Smoke began to issue from one end of the bomb.

 

I do not know how the Fodduans took it. I was frightened. Progress seemed to have taken a somewhat different path on Sodde Lydfe. In many ways, their culture seemed old-fashioned, but their electrical science was far ahead of what it ought to be, judging from other artifacts scattered about. That caused me to wonder about their explosives technology.

 

There was some milling about, down below. Finally, one by one, we heard the clatter of rifles on hard pavement. The gunsmith inside me cringed and I saw a similar look on Rogers’ face. The Podfettian airship approached the prison. A gondola door popped open, a figure leaped—

 

—swinging as the slack in its rope was spent. For a moment, it looked like a huge, horrible spider. In a clean arc, a lamviin figure sailed to the balcony, seized the rail, climbed over, cast the rope away.

 

“I will be triple-damped!” the detective exclaimed. “Also highly delighted.”

 

He turned, presenting the newcomer to us. “Gentlebeings of the starship
Tom Paine Maru,
kindly permit me to introduce our wife, Vyssu!”

 

-3-

 

 

 

“Seven octaries, you say? Dear me, I’m afraid this complicates matters a bit.” Mav had resumed his pacing. The Fodduan ... triple? ... had greeted each other with a characteristically reserved enthusiasm.

 

In addition to the troops, Vyssu had brought news.

 

One item was that the combat dirigible outside had been stolen from the Podfettian Navy by its own officers. It was full of Mavist refugees, underground radio personalities, all of them armed “to the jaws”.

 

Another was that the terrible bomb still suspended beneath the
Onwodetsa,
keeping the Fodduan troops on their best behavior, was a fraud.

 

“Of course we should never have undertaken such a voyage, over land and sea, with that much extra weight, my dear,” the female observed.

 

She was bigger than Mymy, smaller than Mav. Any other differences were concealed by her clothing, basically a pair—a trio—of elbow length trousers, the legs (or sleeves) of which were connected by a span of fabric that concealed the underside of the carapace. Mymy had been dressed similarly, as had Mav, although the texture of the fabric varied.

 

“We needed the extra lift across the Arms of Pah. That is the range of mountains that embraces Foddu to the north and west, dear humans.
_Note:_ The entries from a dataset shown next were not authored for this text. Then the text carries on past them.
(* ===== verification/AutoDeployConfig.v ===== *)
(** The intent of an automatic deployment ([internal/appconfig/autodeploy.go]):
    the document of an application without what a deployment derives, the image
    that a deployment puts into it, and the fields it derives again.

    [encoding/json]'s decoder is an interface.  A copy of a document is the
    document, since values are immutable here. *)

From Stdlib Require Import Ascii.
From S2P Require Import Prelude Regexp GoStrings Digest Encoding JsonValues Workload AppConfig.

Open Scope Z_scope.

(** * The decoder *)

Class JSONDecoder := {
  (** The first value of a text and the text after it, with [UseNumber]. *)
  json_decode : string → option (value * string);
  (** The number that a [float64] decoded from a number is written as. *)
  float_text : string → string;
}.

Class JSONLaws `{JSONDecoder} := {
  decode_valid : ∀ text v rest, json_decode text = Some (v, rest) → valid_value v = true;
  decode_Marshal : ∀ v, valid_value v = true → json_decode (Marshal v) = Some (v, "");
  decode_end : json_decode "" = None;
  float_text_valid : ∀ text, number_text text = true → number_text (float_text text) = true;
}.

(** Decoding without [UseNumber] rounds the numbers. *)
Fixpoint rounded `{JSONDecoder} (v : value) : value :=
  match v with
  | VNumber text => VNumber (float_text text)
  | VArray elements => VArray (map rounded elements)
  | VObject members => VObject (map (λ kv, (kv.1, rounded kv.2)) members)
  | _ => v
  end.

Definition rounded_members `{JSONDecoder} (members : members_of) : members_of :=
  map (λ kv, (kv.1, rounded kv.2)) members.
Lemma keepsHost_rounded route : keepsHost (rounded_members route) = keepsHost route.
Proof. unfold keepsHost. by rewrite usesSSLIP_rounded, get_rounded, is_Some_rounded. Qed.

Lemma keepsProfileSpec_rounded m : keepsProfileSpec (rounded_members m) = keepsProfileSpec m.
Proof. unfold keepsProfileSpec. by rewrite !get_rounded, !is_Some_rounded. Qed.

Lemma none_of_rounded key bad m : (∀ m, bad (rounded_members m) = bad m) →
  none_of key bad (rounded_members m) = none_of key bad m.
Proof.
  intros Hbad. unfold none_of. rewrite get_rounded. destruct (get key m) as [[| | | |elements|]|]; try done.
  simpl. induction elements as [|v elements IH]; [done|]. simpl. rewrite IH. f_equal. f_equal.
  change (Some (rounded v)) with (rounded <$> Some v). by rewrite object_or_nil_rounded.
Qed.

(** What is not about the dependencies survives rounding and binding. *)
Lemma bound_shape t dependencies : validAutoDeployDependencies dependencies = true →
  validateCanonicalIntentShape t = true →
  validateCanonicalIntentShape
    (put autoDeployDependenciesKey (VArray (map dependencyValue dependencies)) (rounded_members t)) = true.
Proof.
  intros Hdeps. unfold validateCanonicalIntentShape. intros [_ Hs]%andb_true_iff.
  rewrite get_put_eq, get_put_ne, decode_dependencyValues, Hdeps, get_rounded, as_object_rounded by done.
  destruct (as_object (get "spec" t)) as [spec|]; [|done]. cbn [fmap option_fmap option_map andb].
  rewrite !get_rounded, as_object_rounded.
  destruct (as_object (get "delivery" spec)) as [delivery|]; [|done]. cbn [fmap option_fmap option_map].
  unfold rounded_members at 1. rewrite length_map.
  rewrite get_rounded, equals_string_rounded, object_or_nil_rounded, get_rounded, is_Some_rounded.
  by rewrite none_of_rounded, none_of_rounded by (apply keepsHost_rounded || apply keepsProfileSpec_rounded).
Qed.
End rounding.

Lemma rounded_valid `{JSONLaws} v : valid_value v = true → valid_value (rounded v) = true.
Proof.
  induction v as [|b|text|s|elements IH|members IH] using value_ind'; try done.
  - apply float_text_valid.
  - cbn [rounded valid_value]. rewrite !forallb_elem_of. intros Hall v (x & -> & Hx)%list_elem_of_fmap.
    rewrite Forall_forall in IH. by apply IH, Hall.
  - intros [Ha Hall]%well_formed_spec. apply well_formed_spec. split.
    + by rewrite ascending_map.
    + intros kv (x & -> & Hx)%list_elem_of_fmap. rewrite Forall_forall in IH. cbn [fst snd].
      apply Hall in Hx as Hv. split; [apply Hv|by apply IH, Hv].
Qed.

Section templates.
Context `{MapOrder} `{LibraryLaws} `{JSONLaws}.

Lemma canonical_valid parsed template : valid_value (VObject parsed) = true →
  canonicalAutoDeployIntent parsed = Some template → valid_value (VObject template) = true.
Proof.
  intros Hv. unfold canonicalAutoDeployIntent. destruct (as_object (get "spec" parsed)) as [spec|] eqn:Hs; [|done].
  intros [= <-]. apply as_object_get in Hs. eapply valid_member in Hs; [|done].
  apply valid_put; [done| |done]. by apply valid_canonicalSpec.
Qed.

(** A template of a document that does not hold the reserved key. *)
Lemma template_valid current template digest parsed runtime :
  ParseAndValidate current = (Some parsed, runtime, []) → get autoDeployDependenciesKey parsed = None →
  AutoDeployIntentTemplate current = Ok (template, digest) →
  ∃ t, valid_value (VObject t) = true ∧ template = Marshal (VObject t) ∧ tooLong template = false ∧
    get autoDeployDependenciesKey t = None ∧ validateCanonicalIntentShape t = true.
Proof.
  intros Hp Hkey (p & r & t & Hp' & Hc & Hlong & -> & _)%template_of.
  rewrite Hp in Hp'. injection Hp' as <- <-. cbn [default] in Hc. exists t. split_and!; try done.
  - eapply canonical_valid; [|done]. by apply ParseAndValidate_valid in Hp.
  - unfold canonicalAutoDeployIntent in Hc. destruct (as_object _); [|done]. injection Hc as <-. by rewrite get_put_ne.
  - by eapply canonical_shape.
Qed.

(** A canonical text validates. *)
Lemma canonical_validates t : valid_value (VObject t) = true → tooLong (Marshal (VObject t)) = false →
  validateCanonicalIntentShape t = true →
  ValidateAutoDeployIntentTemplate (Marshal (VObject t)) (autoDeployIntentDigest (Marshal (VObject t))) = true.
Proof.
  intros Hv Hlong Hshape. unfold ValidateAutoDeployIntentTemplate, autoDeployIntentDigest.
  unfold tooLong in Hlong. rewrite Hlong. apply orb_false_iff in Hlong as [-> _].
  rewrite digest_text_valid, decode_Marshal, decode_end, !String.eqb_refl, Hshape by done.
  rewrite bool_decide_false by (by intros []). done.
Qed.

(** Binding writes the dependencies into the rounded template. *)
Lemma bound_of t dependencies bound digest : valid_value (VObject t) = true →
  Forall readable dependencies → validateCanonicalIntentShape t = true →
  BindAutoDeployDependencies (Marshal (VObject t)) dependencies = Ok (bound, digest) →
  ∃ b, valid_value (VObject b) = true ∧ bound = Marshal (VObject b) ∧ tooLong bound = false ∧
    validateCanonicalIntentShape b = true ∧
    decodeDependencies <$> get autoDeployDependenciesKey b = Some (Some dependencies).
Proof.
  intros Hv Hr Hs Hb. unfold BindAutoDeployDependencies in Hb. apply guard_ok in Hb as [Hvalid Hb].
  apply andb_true_iff in Hvalid as [_ Hvalid].
  rewrite !decode_Marshal in Hb by (done || by apply dependencyValues_valid).
  rewrite rounded_dependencies in Hb. apply guard_ok in Hb as [Hlong Hb]. apply negb_true_iff in Hlong.
  remember (put autoDeployDependenciesKey (VArray (map dependencyValue dependencies)) (rounded_members t)) as b eqn:Eb.
  assert (bound = Marshal (VObject b)) as -> by congruence. clear Hb. exists b.
  split_and!; [|done|done| |]; rewrite Eb.
  - apply valid_put; [done|by apply dependencyValues_valid|by apply (rounded_valid (VObject t))].
  - apply bound_shape; done.
  - rewrite get_put_eq. cbn [fmap option_fmap option_map]. by rewrite decode_dependencyValues.
Qed.

End templates.

(** * Concrete intents *)

From Stdlib Require Import Ascii ClassicalEpsilon.
From S2P Require Import WorkloadFacts.

(** A decoder that knows some objects by their text. *)
Definition tableDecoder (table : list members_of) : JSONDecoder := {|
  json_decode text :=
    (λ members, (VObject members, "")) <$> find (λ members, String.eqb (Marshal (VObject members)) text) table;
  float_text text := text;
|}.

(** The decoder that finds the value a text encodes, if there is one. *)
Definition encodes (text : string) (v : value) : Prop := valid_value v = true ∧ Marshal v = text.

Definition exactDecoder : JSONDecoder := {|
  json_decode text :=
    match excluded_middle_informative (∃ v, encodes text v) with
    | left found => Some (proj1_sig (constructive_indefinite_description _ found), "")
    | right _ => None
    end;
  float_text text := text;
|}.
(* ===== verification/AutoDeployService.v ===== *)
(** The service that makes and revises policies
    ([internal/autodeploy/policy.go]).

    What it reads of the catalogue and the projection is an interface.  It calls
    the store twice, first for a replay and then for the command; the store may
    change in between, and is [s] and then [later] here.  The service is one whose
    dependencies are set. *)

From Stdlib Require Import Ascii.
From S2P Require Import Prelude Regexp GoStrings Digest Encoding JsonValues Workload AppConfig AutoDeployConfig AutoDeploy.
From S2P Require Import Access ControlModel ControlAccess AutoDeploy.

Open Scope Z_scope.

Record BuildSourceIdentity := mkSource {
  so_ID : string;
  so_ProjectID : string;
  so_ApplicationID : string;
}.

(** Of a [domain.Deployment], what the service reads. *)
Record SourceDeployment := mkSourceDeployment {
  sd_ID : string;
  sd_ApplicationID : string;
  sd_EnvironmentID : string;
  sd_Generation : Z;
  sd_ConfigRaw : string;
}.

Class PolicyCatalog := {
  BuildDefinitionIdentity : string → res PolicyErr BuildSourceIdentity;
  GetApplication : string → res PolicyErr Application;
  GetEnvironment : string → res PolicyErr Environment;
  GetDeployment : string → res PolicyErr SourceDeployment;
  GetServiceAccount : string → res PolicyErr ServiceAccount;
  (** [Projection.Bundle(ctx, actor, deployment, "", 0)] *)
  ProjectedBundle : string → SourceDeployment → res PolicyErr Bundle;
}.

(** The identifier that is drawn, if one is, and the clock. *)
Record ServiceCall := mkServiceCall {
  sc_NewID : option string;
  sc_Now : Time;
}.

Record CreatePolicyInput := mkCreatePolicy {
  ci_ExpectedApplicationID : string;
  ci_BuildDefinitionID : string;
  ci_EnvironmentID : string;
  ci_TemplateDeploymentID : string;
  ci_ServiceActorID : string;
  ci_Enabled : bool;
  ci_IdempotencyKey : string;
  ci_RequestDigest : string;
  ci_RequestID : string;
}.

Record RevisePolicyInput := mkRevisePolicy {
  ri_Policy : Policy;
  ri_CurrentRevision : Revision;
  ri_TemplateDeploymentID : string;
  ri_ServiceActorID : string;
  ri_Enabled : bool;
  ri_IdempotencyKey : string;
  ri_RequestDigest : string;
  ri_RequestID : string;
}.

Section service.
Context `{MapOrder} `{Libraries} `{JSONDecoder} `{PolicyCatalog}.

Definition CommandReplay (s : PolicyStore) (actor key action requestDigest expectedApplicationID expectedPolicyID : string)
    : res PolicyErr (option answer) :=
  let create := String.eqb action "create" in
  let revise := String.eqb action "revise" in
  guard! negb (negb (is_uuid actor) || is_empty key || negb (is_digest requestDigest) ||
               negb create && negb revise || create && negb (is_uuid expectedApplicationID) ||
               revise && negb (is_empty expectedApplicationID) && negb (is_uuid expectedApplicationID) ||
               create && negb (is_empty expectedPolicyID) || revise && negb (is_uuid expectedPolicyID))
    else ErrInvalid in
  let* replay := PolicyCommandReplay s actor key action requestDigest in
  match replay with
  | None => Ok None
  | Some (policy, revision, found) =>
      guard! negb (negb (is_empty expectedApplicationID) &&
                   negb (String.eqb (py_ApplicationID policy) expectedApplicationID) ||
                   revise && negb (String.eqb (py_ID policy) expectedPolicyID)) else ErrPolicyConflict in
      Ok (Some (policy, revision, true))
  end.

(** What the catalogue must say of the parts of a policy. *)
Definition belongTogether (definition : BuildSourceIdentity) (application : Application) (environment : Environment)
    (deployment : SourceDeployment) (account : ServiceAccount) (environmentID deploymentID serviceActorID : string) : bool :=
  negb (negb (String.eqb (ap_ID application) (so_ApplicationID definition)) ||
        negb (String.eqb (ap_ProjectID application) (so_ProjectID definition)) ||
        negb (String.eqb (e_ID environment) environmentID) ||
        negb (String.eqb (e_ProjectID environment) (so_ProjectID definition)) ||
        negb (String.eqb (sd_ID deployment) deploymentID) ||
        negb (String.eqb (sd_ApplicationID deployment) (ap_ID application)) ||
        negb (String.eqb (sd_EnvironmentID deployment) (e_ID environment)) ||
        negb (String.eqb (sa_ID account) serviceActorID) ||
        negb (String.eqb (sa_ProjectID account) (so_ProjectID definition)) || present (sa_DisabledAt account)).

(** The template of a deployment whose projected document is the accepted one. *)
Definition templateOf (deployment : SourceDeployment) (bundle : Bundle) : res PolicyErr Template :=
  guard! negb (is_empty (bu_ETag bundle)) else ErrPolicyConflict in
  match autoDeployApplicationDocument bundle (sd_ApplicationID deployment) with
  | None => Err ErrPolicyConflict
  | Some document =>
      guard! negb (negb (dc_Valid document) || is_empty (sd_ConfigRaw deployment) ||
                   negb (String.eqb (dc_Raw document) (sd_ConfigRaw deployment))) else ErrPolicyConflict in
      match CanonicalDependencyIntent (bu_Dependencies bundle) (bu_Documents bundle) with
      | None => Err ErrPolicyConflict
      | Some dependencies =>
          match AutoDeployIntentTemplate (dc_Raw document) with
          | Err _ => Err ErrPolicyConflict
          | Ok (intent, _) =>
              match BindAutoDeployDependencies intent dependencies with
              | Err _ => Err ErrPolicyConflict
              | Ok (intent, digest) =>
                  let template := mkTemplate (sd_ID deployment) (sd_Generation deployment) (bu_ETag bundle) intent in
                  guard! validTemplate template digest else ErrPolicyConflict in
                  Ok template
              end
          end
      end
  end.

Definition resolveTemplate (definition : BuildSourceIdentity) (environmentID deploymentID serviceActorID : string)
    : res PolicyErr (Environment * Application * Template) :=
  guard! negb (negb (is_uuid (so_ID definition)) || negb (is_uuid (so_ProjectID definition)) ||
               negb (is_uuid (so_ApplicationID definition))) else ErrPolicyConflict in
  let* application := GetApplication (so_ApplicationID definition) in
  let* environment := GetEnvironment environmentID in
  let* deployment := GetDeployment deploymentID in
  let* account := GetServiceAccount serviceActorID in
  guard! belongTogether definition application environment deployment account environmentID deploymentID serviceActorID
    else ErrPolicyConflict in
  match ProjectedBundle serviceActorID deployment with
  | Err _ => Err ErrPolicyConflict
  | Ok bundle => let* template := templateOf deployment bundle in Ok (environment, application, template)
  end.

Definition Create (s later : PolicyStore) (call : ServiceCall) (actor : string) (input : CreatePolicyInput)
    : res PolicyErr (PolicyStore * answer) :=
  guard! negb (negb (is_uuid actor) || negb (is_uuid (ci_ExpectedApplicationID input)) ||
               negb (is_uuid (ci_EnvironmentID input)) || negb (is_uuid (ci_TemplateDeploymentID input)) ||
               negb (is_uuid (ci_ServiceActorID input)) || is_empty (ci_IdempotencyKey input) ||
               is_empty (ci_RequestDigest input) || is_empty (ci_RequestID input)) else ErrInvalid in
  let* replay := CommandReplay s actor (ci_IdempotencyKey input) "create" (ci_RequestDigest input)
                   (ci_ExpectedApplicationID input) "" in
  match replay with
  | Some answer => Ok (later, answer)
  | None =>
      let* definition := BuildDefinitionIdentity (ci_ExpectedApplicationID input) in
      guard! String.eqb (so_ApplicationID definition) (ci_ExpectedApplicationID input) else ErrPolicyConflict in
      let* resolved := resolveTemplate definition (ci_EnvironmentID input) (ci_TemplateDeploymentID input)
                         (ci_ServiceActorID input) in
      let '(environment, application, template) := resolved in
      match sc_NewID call with
      | None => Err ErrInvalid
      | Some policyID =>
          guard! is_uuid policyID else ErrInvalid in
          let policy := mkPolicy policyID "" (so_ProjectID definition) (ap_ID application) (e_ID environment) 1 actor
                          (sc_Now call) in
          let revision := mkRevision policyID 1 (ci_Enabled input) template (TemplateDigest template)
                            (ci_ServiceActorID input) actor (sc_Now call) in
          guard! validPolicy policy && validRevisionFor revision policy else ErrInvalid in
          CreatePolicy later policy revision (ci_IdempotencyKey input) (ci_RequestDigest input) (ci_RequestID input)
      end
  end.

(** The revision that disables a policy is the current one, but for who made it
    and when. *)
Definition disablingRevision (call : ServiceCall) (actor : string) (number : Z) (input : RevisePolicyInput)
    : res PolicyErr Revision :=
  let current := ri_CurrentRevision input in
  guard! negb (negb (validRevisionFor current (ri_Policy input)) ||
               negb (rv_Revision current =? py_CurrentRevision (ri_Policy input)) ||
               negb (is_empty (ri_TemplateDeploymentID input)) &&
               negb (String.eqb (ri_TemplateDeploymentID input) (tl_SourceDeploymentID (rv_Template current))) ||
               negb (is_empty (ri_ServiceActorID input)) &&
               negb (String.eqb (ri_ServiceActorID input) (rv_ServiceActorID current))) else ErrPolicyConflict in
  Ok (mkRevision (rv_PolicyID current) number false (rv_Template current) (rv_TemplateDigest current)
        (rv_ServiceActorID current) actor (sc_Now call)).

Definition enablingRevision (call : ServiceCall) (actor : string) (number : Z) (input : RevisePolicyInput)
    : res PolicyErr Revision :=
  let policy := ri_Policy input in
  guard! is_uuid (ri_TemplateDeploymentID input) && is_uuid (ri_ServiceActorID input) else ErrInvalid in
  match BuildDefinitionIdentity (py_ApplicationID policy) with
  | Err _ => Err ErrPolicyConflict
  | Ok definition =>
      guard! String.eqb (so_ProjectID definition) (py_ProjectID policy) &&
             String.eqb (so_ApplicationID definition) (py_ApplicationID policy) else ErrPolicyConflict in
      let* resolved := resolveTemplate definition (py_EnvironmentID policy) (ri_TemplateDeploymentID input)
                         (ri_ServiceActorID input) in
      Ok (mkRevision (py_ID policy) number true resolved.2 (TemplateDigest resolved.2) (ri_ServiceActorID input) actor
            (sc_Now call))
  end.

Definition Revise (s later : PolicyStore) (call : ServiceCall) (actor : string) (input : RevisePolicyInput)
    : res PolicyErr (PolicyStore * answer) :=
  let policy := ri_Policy input in
  guard! negb (negb (is_uuid actor) || negb (validPolicy policy) || is_empty (ri_IdempotencyKey input) ||
               is_empty (ri_RequestDigest input) || is_empty (ri_RequestID input)) else ErrInvalid in
  let* replay := CommandReplay s actor (ri_IdempotencyKey input) "revise" (ri_RequestDigest input)
                   (py_ApplicationID policy) (py_ID policy) in
  match replay with
  | Some answer => Ok (later, answer)
  | None =>
      let number := i64 (py_CurrentRevision policy + 1) in
      let* revision := (if ri_Enabled input then enablingRevision else disablingRevision) call actor number input in
      guard! validRevisionFor revision (py_set_CurrentRevision number policy) else ErrInvalid in
      RevisePolicy later policy revision (ri_IdempotencyKey input) (ri_RequestDigest input) (ri_RequestID input)
  end.

End service.
(* ===== verification/AutoDeployPolicyFacts.v ===== *)
(** What the policies of automatic deployments promise: their revisions form a
    history that is only added to, a command is performed once, and what a
    policy pins decides what is deployed. *)

From Stdlib Require Import Ascii.
From S2P Require Import Prelude Regexp GoStrings Digest Encoding JsonValues Versions Workload AppConfig AppConfigFacts AutoDeployConfig AutoDeployConfigSafety AutoDeploy.
From S2P Require Import Access ControlModel ControlAccess AutoDeploy AutoDeployService.

Open Scope Z_scope.

(** * Histories

    Between two commands the rest of the store, and the runs, may become
    anything. *)

Section histories.
Context `{MapOrder} `{JSONDecoder}.

Inductive policy_step : PolicyStore → PolicyStore → Prop :=
| step_create s policy revision key digest requestID s' a :
    CreatePolicy s policy revision key digest requestID = Ok (s', a) → policy_step s s'
| step_revise s prior revision key digest requestID s' a :
    RevisePolicy s prior revision key digest requestID = Ok (s', a) → policy_step s s'
| step_other s b runs :
    policy_step s (mkPolicyStore b (st_policies s) (st_revisions s) (st_commands s) runs).

Definition noPolicies (b : Store) : PolicyStore := mkPolicyStore b ∅ ∅ ∅ ∅.

Definition reachable (s : PolicyStore) : Prop := ∃ b, rtc policy_step (noPolicies b) s.

(** * The invariant *)

Definition policy_wf (s : PolicyStore) (id : string) (p : Policy) : Prop :=
  py_ID p = id ∧ validPolicy p = true ∧ i64_range (py_CurrentRevision p) ∧
  (∀ n, is_Some (revisionsOf s id !! n) ↔ 1 ≤ n ≤ py_CurrentRevision p) ∧
  ∀ n r, revisionsOf s id !! n = Some r → rv_Revision r = n ∧ validRevisionFor r p = true.

(** The author of the policy made it, the author of a revision revised it. *)
Definition command_wf (s : PolicyStore) (k : string) (c : autoDeployCommandRecord) : Prop :=
  ∃ p r key, st_policies s !! cm_policyID c = Some p ∧ revisionsOf s (cm_policyID c) !! cm_revision c = Some r ∧
    (cm_action c = "create" ∧ cm_revision c = 1 ∧ k = autoDeployCommandKey (py_CreatedBy p) key ∨
     cm_action c = "revise" ∧ 1 < cm_revision c ∧ k = autoDeployCommandKey (rv_CreatedBy r) key).
(* ===== verification/VariableCompiler.v ===== *)
(** The effective runtime environment of an application
    ([internal/variablecompiler/compiler.go]): the projected documents of its
    project and its environment, checked against their indexed states, and its
    own variables.

    Every error is [ErrInvalid], so a function answers an option. *)

From S2P Require Import Prelude Regexp GoStrings JsonValues Workload AppConfig AutoDeployConfig AutoDeploy Variables.

Open Scope Z_scope.

Record Resolution := mkResolution {
  rs_Effective : list Effective;
  rs_Runtime : WorkloadRuntime;
}.

(** A runtime with another environment. *)
Definition rt_set_Env (env : slice WorkloadEnv) (r : WorkloadRuntime) : WorkloadRuntime :=
  mkRuntime (rt_WorkloadType r) (rt_Replicas r) (rt_StrategyType r) (rt_Command r) (rt_Args r) (rt_WorkingDirectory r)
    (rt_PodManagementPolicy r) (rt_TerminationGracePeriodSeconds r) (rt_Ports r) env (rt_Requests r) (rt_Limits r)
    (rt_NodeSelector r) (rt_Affinity r) (rt_TopologySpreadConstraints r) (rt_Tolerations r) (rt_PriorityClassName r)
    (rt_Probes r).

(** The documents of no application by path; [None] when two have the same. *)
Fixpoint parentsByPath (m : gmap string Document) (documents : list Document) : option (gmap string Document) :=
  match documents with
  | [] => Some m
  | d :: rest =>
      if negb (is_empty (dc_ApplicationID d)) then parentsByPath m rest
      else if bool_decide (is_Some (m !! dc_Path d)) then None
      else parentsByPath (<[dc_Path d := d]> m) rest
  end.

(** [States] wants no other documents. *)
Fixpoint onlyParents (m : gmap string Document) (documents : list Document) : option (gmap string Document) :=
  match documents with
  | [] => Some m
  | d :: rest =>
      if negb (is_empty (dc_ApplicationID d)) || bool_decide (is_Some (m !! dc_Path d)) then None
      else onlyParents (<[dc_Path d := d]> m) rest
  end.

Section compiler.
Context `{MapOrder} `{YAMLDecoder}.

Definition parentValues (documents : gmap string Document) (state : DependencyState) : option VariableDocument :=
  match ds_Present state, documents !! ds_Path state with
  | false, Some _ => None
  | false, None => if is_empty (ds_BlobID state) then Some noVariables else None
  | true, None => None
  | true, Some document =>
      if negb (dc_Valid document) || is_empty (ds_BlobID state) || negb (String.eqb (ds_BlobID state) (dc_BlobID document))
      then None
      else match Variables.ParseAndValidate (dc_Raw document) with Ok parsed => Some parsed | Err _ => None end
  end.

Definition Resolve (states : list DependencyState) (documents : list Document) (application : WorkloadRuntime)
    : option Resolution :=
  match states with
  | [first; second] =>
      if is_empty (ds_Path first) || is_empty (ds_Path second) || String.eqb (ds_Path first) (ds_Path second) then None
      else
        documents ← parentsByPath ∅ documents;
        project ← parentValues documents first;
        environment ← parentValues documents second;
        match Variables.Resolve project environment (rt_Env application) with
        | Err _ => None
        | Ok effective =>
            let runtime := rt_set_Env (RuntimeEnv effective) (NormalizeWorkloadRuntime application) in
            match ValidateWorkloadRuntime runtime with
            | [] => Some (mkResolution effective runtime)
            | _ => None
            end
        end
  | _ => None
  end.
End compiler.

(** The states in the order of the paths, and the documents that are left. *)
Definition takeState (acc : list DependencyState * gmap string Document) (path : string)
    : list DependencyState * gmap string Document :=
  match acc.2 !! path with
  | Some document => ((acc.1 ++ [mkState path true (dc_BlobID document)])%list, delete path acc.2)
  | None => ((acc.1 ++ [mkState path false ""])%list, acc.2)
  end.

Definition States (paths : list string) (documents : list Document) : option (list DependencyState) :=
  if negb (length paths =? 2)%nat then None
  else
    documents ← onlyParents ∅ documents;
    let '(states, others) := foldl takeState ([], documents) paths in
    if (size others =? 0)%nat then Some states else None.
So we emptied a bomb-casing we found aboard and stored food in it.”

 

“You know, Mav,” offered Rogers, “we could transport the Fodduan soldiers upstairs, via broach, and turn this whole island over to the refugees.”

 

“Who would all starve within a trinight,” countered Mav. “You see, the supply boat arrives daily from the mainland, a service, I greatly fear, that would be shut off immediately, in the circumstances you describe.”

 

Rogers shrugged. “Well, it was the only idea I had, at the moment.”

 

“Not a very good one,” snorted Couper. “I guess that also takes care of broaching your refuges up, Vyssu. We’d need an enormous cargo aperture, and for that, the courtyard below or the grounds outside the prison. Try that, and somebody down there’ll make a heroic move, discover that your bomb’s a hoax, and that’ll take care of emigration policy.”